まだ狂っちゃないぜ
サッカー選手というのが皆一様に抱えている病がある。
勝負師、負けず嫌い。
小さい頃から試合があれば勝ち負けをつけてきたので、それはサッカーに収まらず何事においても出てしまう。子供時代には、よく自分が勝って終わるまで親相手にポーカーを挑んでいたのを覚えている。それからも色んなものに妥協したり分別をつけたりして大人になっていくのだが、結局最後には勝たなければ気がすまない。
負けた試合の帰り道は自分があまりに無力に思え、納得のいかない練習の後には1人でむくれている。次はもっとうまくやれるはずだと雨の日に誓ったりして。そんな日々がサッカーと自分との間に筆舌には尽くしがたいほどの深いつながりを作ってきた。無類のサッカー好き、今では完全に取り憑かれてしまった末期患者。
今日このごろはと言えば、家の中から窓越しに降りしきる雨を眺めるばかりだ。外は寒そうだ。こんな日はサッカーなんかやっちゃだめだなんてロッカールームで愚痴を言うのすら懐かしんでいる。
しかし、今は感傷に浸りたい気分じゃない。サッカー選手はそんなヤワな輩じゃない。
初めは見れていなかった映画、本で時間を埋める。それから、気高き戦士は机に向かう。ポツリポツリ、その筆はなかなか進みはしないが、自分の言葉で文章を綴り始める。なにせ時間だけがあって嫌でも考えが巡ってしまう。そういう時には発散しなければならない。良い映画を見た後ならなんだか良いことも言えそうだ。
ポール・オースターに言わせれば、書くことは病だ。誰がいつかかっても不思議はない。老いも若きも、強きも弱きも、酩酊せる人も素面の人も、正気の人も狂気の者も。
この厄介な2つの病の合併症により、ほとんど自分が書くことは使命とすら思うようになる。次第に机に向かう時間が増えてくる。ふと思い浮かんだ1つの文章のために朝日を迎えることもある。当然、書くからには負けられない。
自分が書く一本一本に真剣に向き合うようになると、その時の頭はまるでサッカーをしている時のそれである。震えるような文が書きたい。
ポール・オースターの話には続きがある。
「カフカは最初の短篇を一晩で書きました。スタンダールは『パルムの僧院』を49日で書き上げた。メルヴィルは「白鯨」を16ヶ月で書いた。フロベールは『ボヴァリー夫人』に5年を費やした。

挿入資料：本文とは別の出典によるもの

(** *** Loading an instrument into the form *)

Lemma orElse_idem (v d : Value) : orElse (orElse v d) d = orElse v d.
Proof.
  unfold orElse. destruct (truthy v) eqn:Hv; [by rewrite Hv |].
  by destruct (truthy d).
Qed.

Lemma loadFormData_props (i : Obj) :
  prop "name" (loadFormData i) = orElse (prop "name" i) (VStr "")
  ∧ prop "type" (loadFormData i) = orElse (prop "type" i) (VStr "34401A")
  ∧ prop "gpibAddress" (loadFormData i) = orElse (prop "gpibAddress" i) (VStr "22")
  ∧ prop "description" (loadFormData i) = orElse (prop "description" i) (VStr "")
  ∧ prop "autoConnect" (loadFormData i) = orElse (prop "autoConnect" i) (VBool false)
  ∧ prop "measurementType" (loadFormData i)
    = orElse (prop "measurementType" i) (VStr "DC_VOLTAGE")
  ∧ prop "range" (loadFormData i) = orElse (prop "range" i) (VStr "AUTO")
  ∧ prop "resolution" (loadFormData i) = orElse (prop "resolution" i) (VStr "6.5").
Proof.
  unfold loadFormData. repeat split; unfold prop at 1; by simplify_map_eq.
Qed.

Lemma dom_loadFormData (i : Obj) : dom (loadFormData i) = formFields.
Proof.
  unfold loadFormData, formFields. rewrite !dom_insert_L, dom_empty_L. set_solver.
Qed.

Lemma dom_defaultFormData : dom defaultFormData = formFields.
Proof.
  unfold defaultFormData, formFields. rewrite !dom_insert_L, dom_empty_L. set_solver.
Qed.

Lemma dom_formDataFor (instrument : option Obj) :
  dom (formDataFor instrument) = formFields.
Proof.
  destruct instrument; [apply dom_loadFormData | apply dom_defaultFormData].
Qed.

(** An option of a select is not the empty string, hence truthy. *)
Lemma oneOf_orElse (options : list string) (v d : Value) :
  existsb (String.eqb "") options = false →
  oneOf options v = true → orElse v d = v.
Proof.
  intros Hne Hv. destruct v as [| b | n | s | ms]; try discriminate.
  unfold oneOf in Hv. destruct s as [| c s]; [congruence | reflexivity].
Qed.

Lemma addressInRange_orElse (v : Value) :
  addressInRange v = true → addressInRange (orElse v (VStr "22")) = true.
Proof.
  intros Hv. unfold orElse. by destruct (truthy v).
Qed.

(** X7.  Loading an instrument into the form keeps every field that is
    truthy and replaces the others by the defaults of a new instrument;
    the result always has exactly the eight fields of the form, loading it
    again changes nothing, and an instrument that meets the constraints
    still meets them once loaded. *)
Theorem loadFormData_normalises (i : Obj) :
  dom (loadFormData i) = formFields
  ∧ loadFormData (loadFormData i) = loadFormData i
  ∧ (meetsConstraints i = true → meetsConstraints (loadFormData i) = true)
  ∧ (∀ k, k ∈ formFields → truthy (prop k i) = true →
          prop k (loadFormData i) = prop k i).
Proof.
  destruct (loadFormData_props i)
    as (Hn & Ht & Ha & Hd & Hc & Hm & Hr & Hs).
  split; [apply dom_loadFormData |]. split; [| split].
  - unfold loadFormData at 1.
    rewrite Hn, Ht, Ha, Hd, Hc, Hm, Hr, Hs, !orElse_idem. reflexivity.
  - unfold meetsConstraints. rewrite !andb_true_iff.
    intros ((((Haddr & Htype) & Hmeas) & Hrange) & Hres).
    rewrite Ha, Ht, Hm, Hr, Hs.
    rewrite (oneOf_orElse typeOptions _ _ eq_refl Htype).
    rewrite (oneOf_orElse measurementTypeOptions _ _ eq_refl Hmeas).
    rewrite (oneOf_orElse rangeOptions _ _ eq_refl Hrange).
    rewrite (oneOf_orElse resolutionOptions _ _ eq_refl Hres).
    by rewrite addressInRange_orElse.
  - intros k Hk Htruthy. unfold formFields in Hk.
    assert (∀ d, orElse (prop k i) d = prop k i) as Hkeep
      by (intros d; unfold orElse; by rewrite Htruthy).
    rewrite !elem_of_union, !elem_of_singleton in Hk.
    destruct Hk as [[[[[[[-> | ->] | ->] | ->] | ->] | ->] | ->] | ->];
      by rewrite ?Hn, ?Ht, ?Ha, ?Hd, ?Hc, ?Hm, ?Hr, ?Hs, Hkeep.
Qed.

(** X8.  A field of the instrument that is falsy (missing, false, the
    number 0, the empty text) is loaded as the default of a new
    instrument.  In particular an instrument whose address is the number
    0, a valid address, is shown with the address "22". *)
Theorem falsy_fields_are_loaded_as_defaults (i : Obj) (k : string) :
  k ∈ formFields → truthy (prop k i) = false →
  prop k (loadFormData i) = prop k defaultFormData
  ∧ (k = "gpibAddress" → prop k i = VNum 0 →
     addressInRange (prop k i) = true ∧ prop k (loadFormData i) = VStr "22").
Proof.
  intros Hk Hfalsy.
  destruct (loadFormData_props i) as (Hn & Ht & Ha & Hd & Hc & Hm & Hr & Hs).
  assert (∀ d, orElse (prop k i) d = d) as Hdrop
    by (intros d; unfold orElse; by rewrite Hfalsy).
  assert (prop k (loadFormData i) = prop k defaultFormData) as Hdef.
  { unfold formFields in Hk. rewrite !elem_of_union, !elem_of_singleton in Hk.
    destruct Hk as [[[[[[[-> | ->] | ->] | ->] | ->] | ->] | ->] | ->];
      by rewrite ?Hn, ?Ht, ?Ha, ?Hd, ?Hc, ?Hm, ?Hr, ?Hs, Hdrop. }
  split; [exact Hdef |].
  intros -> H0. rewrite Hdef, H0. by split.
Qed.

(** X8 at the stored record of the examples, its address set to 0. *)
Lemma falsy_fields_are_loaded_as_defaults_witness :
  let i : Obj := <["gpibAddress" := VNum 0]> storedDmm1 in
  "gpibAddress" ∈ formFields
  ∧ truthy (prop "gpibAddress" i) = false
  ∧ meetsConstraints i = true
  ∧ prop "gpibAddress" (loadFormData i) = VStr "22".
Proof.
  intros i.
  assert ("gpibAddress" ∈ formFields) as Hk by (unfold formFields; set_solver).
  split; [exact Hk |]. split; [reflexivity |]. split; [vm_compute; reflexivity |].
  exact (proj2 (proj2 (falsy_fields_are_loaded_as_defaults i "gpibAddress" Hk eq_refl)
                  eq_refl eq_refl)).
Defined.

(** *** Editing *)

Lemma prop_handleInputChange (e : ChangeTarget) (prev : Obj) (k : string) :
  prop k (handleInputChange e prev) = if decide (name e = k) then stored e else prop k prev.
Proof.
  unfold handleInputChange, prop, stored.
  destruct (decide (name e = k)) as [-> | Hne].
  - by rewrite lookup_insert_eq.
  - by rewrite lookup_insert_ne.
Qed.

(** What a change event of the form can be. *)
Lemma fromForm_cases (e : ChangeTarget) :
  fromForm e = true →
  stored e = VStr (value e)
  ∧ name e ∈ formFields ∧ name e ≠ "autoConnect"
  ∧ (name e = "type" → oneOf typeOptions (VStr (value e)) = true)
  ∧ (name e = "measurementType" → oneOf measurementTypeOptions (VStr (value e)) = true)
  ∧ (name e = "range" → oneOf rangeOptions (VStr (value e)) = true)
  ∧ (name e = "resolution" → oneOf resolutionOptions (VStr (value e)) = true).
Proof.
  unfold fromForm, controls, changeOf, stored, formFields. cbn [existsb fst snd domType].
  rewrite !orb_true_iff, !andb_true_iff, !String.eqb_eq.
  intros H.
  repeat (destruct H as [[[Hn Ht] Hv] | H];
          [ rewrite Hn, Ht; (split; [reflexivity |]); (split; [set_solver |]);
            (split; [discriminate |]); repeat split; (try discriminate);
            by intros _
          | ]).
  discriminate.
Qed.

Lemma edited_app (es es' : list ChangeTarget) (formData : Obj) :
  edited (es ++ es') formData = edited es' (edited es formData).
Proof. unfold edited. apply foldl_app. Qed.

Lemma enumerationsHold_change (e : ChangeTarget) (prev : Obj) :
  fromForm e = true → enumerationsHold prev = true →
  enumerationsHold (handleInputChange e prev) = true.
Proof.
  intros He. destruct (fromForm_cases e He) as (_ & _ & _ & H1 & H2 & H3 & H4).
  unfold enumerationsHold. rewrite !andb_true_iff, !prop_handleInputChange.
  intros (((P1 & P2) & P3) & P4).
  repeat split; case_decide; auto.
  - rewrite (proj1 (fromForm_cases e He)). auto.
  - rewrite (proj1 (fromForm_cases e He)). auto.
  - rewrite (proj1 (fromForm_cases e He)). auto.
  - rewrite (proj1 (fromForm_cases e He)). auto.
Qed.

Lemma dom_handleInputChange (e : ChangeTarget) (prev : Obj) :
  fromForm e = true → dom prev = formFields →
  dom (handleInputChange e prev) = formFields.
Proof.
  intros He Hd. destruct (fromForm_cases e He) as (_ & Hin & _).
  unfold handleInputChange. rewrite dom_insert_L, Hd.
  apply subseteq_union_1_L. by apply singleton_subseteq_l.
Qed.

Lemma record_keys_not_form_fields :
  ("id" ∉ formFields) ∧ ("createdAt" ∉ formFields) ∧ ("updatedAt" ∉ formFields).
Proof.
  repeat split; apply (bool_decide_eq_true_1 _); vm_compute; reflexivity.
Qed.

(** X9.  Whatever instrument the form was opened for and whatever the
    user changes through its controls, the payload the form submits has
    exactly the eight fields of the form, each change stored as text; it
    never carries an id, a createdAt or an updatedAt, and autoConnect,
    for which the form renders no control, keeps the value it was loaded
    with.  So when creation falls back, the id of the synthesized record
    is always the clock reading. *)
Theorem submitted_payload_has_the_form_fields
    (instrument : option Obj) (es : list ChangeTarget) :
  Forall (fun e => fromForm e = true) es →
  let payload := edited es (formDataFor instrument) in
  dom payload = formFields
  ∧ payload !! "id" = None ∧ payload !! "createdAt" = None
  ∧ payload !! "updatedAt" = None
  ∧ prop "autoConnect" payload = prop "autoConnect" (formDataFor instrument)
  ∧ ∀ (http : Server) (c : Clock) (error : AxiosError),
      http (createRequest payload) = Failure error → demoFallback error = true →
      ∃ o, fst (addInstrument http payload c) = Resolved (DObj o)
         ∧ o !! "id" = Some (VNum (c 0%nat)).
Proof.
  intros Hes payload.
  assert (dom payload = formFields
          ∧ prop "autoConnect" payload = prop "autoConnect" (formDataFor instrument))
    as [Hdom Hauto].
  { unfold payload. clear payload.
    induction es as [| e es IH] using rev_ind.
    - split; [apply dom_formDataFor | reflexivity].
    - apply Forall_app in Hes as [Hes He]. apply Forall_inv in He.
      destruct (IH Hes) as [IHd IHa]. rewrite edited_app. simpl.
      split; [by apply dom_handleInputChange |].
      rewrite prop_handleInputChange.
      destruct (fromForm_cases e He) as (_ & _ & Hne & _).
      by rewrite decide_False. }
  assert (∀ k, k ∉ formFields → payload !! k = None) as Hnone.
  { intros k Hk. apply not_elem_of_dom. by rewrite Hdom. }
  destruct record_keys_not_form_fields as (Kid & Kcreated & Kupdated).
  assert (payload !! "id" = None) as Hid by (by apply Hnone).
  split; [exact Hdom |]. split; [exact Hid |].
  split; [by apply Hnone |]. split; [by apply Hnone |].
  split; [exact Hauto |].
  intros http c error Hreply Hfb.
  exists (synthesizedNew payload c). split.
  - by rewrite ClientFacts.addInstrument_outcome, Hreply, Hfb.
  - destruct (ClientFacts.synthesizedNew_lookup payload c) as (H1 & _).
    by rewrite H1, Hid.
Qed.

(** X9 at a new instrument whose name and address are typed in. *)
Lemma submitted_payload_has_the_form_fields_witness :
  let es := [mkChangeTarget "name" "DMM1" "text" false;
             mkChangeTarget "gpibAddress" "7" "number" false] in
  Forall (fun e => fromForm e = true) es
  ∧ prop "name" (edited es (formDataFor None)) = VStr "DMM1"
  ∧ edited es (formDataFor None) !! "id" = None.
Proof.
  intros es.
  assert (Forall (fun e => fromForm e = true) es) as Hes
    by (repeat constructor).
  split; [exact Hes |]. split; [vm_compute; reflexivity |].
  exact (proj1 (proj2 (submitted_payload_has_the_form_fields None es Hes))).
Defined.

(** X10.  The four fields that are set through a select stay inside their
    closed enumerations under every change the form can make; for a new
    instrument they start inside, so the only constraint its payload can
    violate is the address range. *)
Theorem selects_keep_the_enumerations
    (instrument : option Obj) (es : list ChangeTarget) :
  Forall (fun e => fromForm e = true) es →
  enumerationsHold (formDataFor instrument) = true →
  let payload := edited es (formDataFor instrument) in
  enumerationsHold payload = true
  ∧ meetsConstraints payload = addressInRange (prop "gpibAddress" payload)
  ∧ enumerationsHold (formDataFor None) = true.
Proof.
  intros Hes Hstart payload.
  assert (enumerationsHold payload = true) as Henum.
  { unfold payload. clear payload.
    induction es as [| e es IH] using rev_ind; [exact Hstart |].
    apply Forall_app in Hes as [Hes He]. apply Forall_inv in He.
    rewrite edited_app. simpl. apply enumerationsHold_change; auto. }
  split; [exact Henum |]. split; [| reflexivity].
  unfold meetsConstraints. unfold enumerationsHold in Henum.
  apply andb_prop in Henum as [Henum H4].
  apply andb_prop in Henum as [Henum H3].
  apply andb_prop in Henum as [H1 H2].
  rewrite H1, H2, H3, H4. by rewrite !andb_true_r.
Qed.

(** X10 at a new instrument whose range is set to "10" and whose address
    is typed as 99: the enumerations hold, the constraints do not. *)
Lemma selects_keep_the_enumerations_witness :
  let es := [mkChangeTarget "range" "10" "select-one" false;
             mkChangeTarget "gpibAddress" "99" "number" false] in
  Forall (fun e => fromForm e = true) es
  ∧ enumerationsHold (edited es (formDataFor None)) = true
  ∧ meetsConstraints (edited es (formDataFor None)) = false.
Proof.
  intros es.
  assert (Forall (fun e => fromForm e = true) es) as Hes
    by (repeat constructor).
  split; [exact Hes |].
  destruct (selects_keep_the_enumerations None es Hes eq_refl) as (H1 & H2 & _).
  split; [exact H1 |]. rewrite H2. vm_compute. reflexivity.
Defined.

End FormFacts.

(** ** The list query and the application *)

Module AppFacts.
Import Js Panel Settings Client Form Query App.

(** *** Saving and deleting *)

Lemma submitSettings_closes
    (update : Value → Obj → Timed (Promise Data))
    (add : Obj → Timed (Promise Data)) (formData : Obj) (w : World) :
  fst (submitSettings update add formData w) = (false, [])
  ∧ appState (snd (submitSettings update add formData w)) = mkAppState false None.
Proof.
  unfold submitSettings, handleSubmit, handleSaveInstrument.
  destruct (selectedInstrument (appState w)) as [selected |].
  - destruct (update (prop "id" selected) formData (clock w)) as [[d | e] c]; by simpl.
  - destruct (add formData (clock w)) as [[d | e] c]; by simpl.
Qed.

ムージルは『特性のない男』に18年かけた末に未完のまま死にました。そういうことが、いまの僕たちにとって問題ですか?」(Paul Auster『THE BROOKLYN FOLLIES』, 新潮社, 2012, 柴田元幸訳)
これについてポール・オースターの小説の中の登場人物トムは、「大きくて太った無」と言った。
そう。この勝負に決着がつくのに時間という尺は関係しない。それに向き合うのにも人それぞれやり方があるというわけである。
1つ、この勝負に勝つにはどうしたらいいかというのを、自分はピッチの上で経験している。それは、何かが「つながる」瞬間である。
感覚的な話をしている。ブコウスキーはDon't tryと言ったし、Febbは自分の音楽について、どう出るか考えていないと言った。あるいは、よくサッカー選手が後のインタビューでプレーを振り返る時に、考えてやろうとしたわけじゃないと答える。もう一度やれと言われてもできない。
そんな瞬間には魂が震える。そうやって自分に教えてくれる。
本気で根詰めて答えが出る時もあるし、ふらふらと遊んでいたら不意にできてしまう時もある。しかし、勝負に挑んでいない者には絶対に訪れない。一度勝利の味を占めたのなら分かるはずだ。そこにはまるで、気まぐれでいたずら心のある女神のような存在がいるとしか考えられない。
しかし、自分はこう思う。
そこにいるのは自分自身なのだ。
生まれてこの方の時間を共にし、人知れずした努力も、誰も気づいていない失敗も知っている者など他にいるだろうか。それに、自分ほど自分に対して気まぐれなヤツもいない。
どこへ行ってもヤツからは逃げられない。コロナの脅威から守れても、だ。今できないことに、訪れなかった時間に、思いを馳せている暇はない。おうちにいても、戦いをやめてはいけない。
負けるなよ、戦士たち。どんと構えて、自信たっぷりに、ちょっと焦らしてやるくらいに。
また会う日には惜しみなく宴を開いて祝ってやらなきゃ。
勝利の酒は美味いって言うから。